- _WHAT IS REQUIRED_
Under this line are the records; write out word for word the part that begins at the line containing "destruct (compareAndUpdate_frame r n) as [F1 F2]. split;" and ends at the line containing "(better (optimizationTarget r) (explore_best", and no more.

- _DATA SHOWN_
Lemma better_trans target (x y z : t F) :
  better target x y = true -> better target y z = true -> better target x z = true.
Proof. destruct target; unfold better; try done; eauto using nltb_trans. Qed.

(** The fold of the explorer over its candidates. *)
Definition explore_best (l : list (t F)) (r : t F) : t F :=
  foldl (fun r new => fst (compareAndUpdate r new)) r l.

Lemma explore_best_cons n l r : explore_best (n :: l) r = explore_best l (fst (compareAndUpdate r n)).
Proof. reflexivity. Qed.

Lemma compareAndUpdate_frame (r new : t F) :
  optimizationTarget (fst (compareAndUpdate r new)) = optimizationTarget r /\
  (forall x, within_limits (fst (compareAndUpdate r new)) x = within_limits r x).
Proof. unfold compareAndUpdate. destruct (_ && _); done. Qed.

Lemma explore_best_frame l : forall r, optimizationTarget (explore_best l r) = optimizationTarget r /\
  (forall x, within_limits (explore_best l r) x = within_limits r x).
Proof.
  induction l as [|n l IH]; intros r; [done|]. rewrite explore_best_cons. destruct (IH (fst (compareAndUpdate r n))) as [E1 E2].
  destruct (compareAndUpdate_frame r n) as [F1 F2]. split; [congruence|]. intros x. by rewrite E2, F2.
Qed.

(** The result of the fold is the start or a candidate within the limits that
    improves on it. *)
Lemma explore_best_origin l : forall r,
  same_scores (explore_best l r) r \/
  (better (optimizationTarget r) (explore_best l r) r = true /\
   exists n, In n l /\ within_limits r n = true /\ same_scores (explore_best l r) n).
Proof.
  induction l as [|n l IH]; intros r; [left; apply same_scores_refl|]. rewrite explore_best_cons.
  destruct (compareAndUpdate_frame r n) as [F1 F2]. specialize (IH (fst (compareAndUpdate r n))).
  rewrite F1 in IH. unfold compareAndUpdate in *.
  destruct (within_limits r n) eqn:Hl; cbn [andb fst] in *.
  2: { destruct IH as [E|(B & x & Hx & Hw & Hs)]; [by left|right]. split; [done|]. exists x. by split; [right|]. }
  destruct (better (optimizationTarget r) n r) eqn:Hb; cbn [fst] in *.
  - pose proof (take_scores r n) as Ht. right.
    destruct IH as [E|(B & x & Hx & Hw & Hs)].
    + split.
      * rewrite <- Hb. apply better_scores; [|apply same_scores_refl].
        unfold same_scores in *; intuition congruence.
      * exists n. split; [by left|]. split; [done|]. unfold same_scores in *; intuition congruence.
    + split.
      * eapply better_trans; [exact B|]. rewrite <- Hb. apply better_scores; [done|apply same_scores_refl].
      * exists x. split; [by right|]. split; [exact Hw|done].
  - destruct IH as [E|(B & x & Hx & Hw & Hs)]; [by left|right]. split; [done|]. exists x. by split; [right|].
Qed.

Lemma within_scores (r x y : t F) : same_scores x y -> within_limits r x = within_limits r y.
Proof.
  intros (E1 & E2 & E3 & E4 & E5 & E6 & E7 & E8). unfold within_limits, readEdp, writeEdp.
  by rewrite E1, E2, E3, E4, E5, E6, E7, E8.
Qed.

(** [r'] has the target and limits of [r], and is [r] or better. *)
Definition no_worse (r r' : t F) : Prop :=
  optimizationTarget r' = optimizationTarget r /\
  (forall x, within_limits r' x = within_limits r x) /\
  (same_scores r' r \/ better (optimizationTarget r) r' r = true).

- _FINISHED TASK_
  destruct (compareAndUpdate_frame r n) as [F1 F2]. split; [congruence|]. intros x. by rewrite E2, F2.
Qed.

(** The result of the fold is the start or a candidate within the limits that
    improves on it. *)
Lemma explore_best_origin l : forall r,
  same_scores (explore_best l r) r \/
  (better (optimizationTarget r) (explore_best l r) r = true /\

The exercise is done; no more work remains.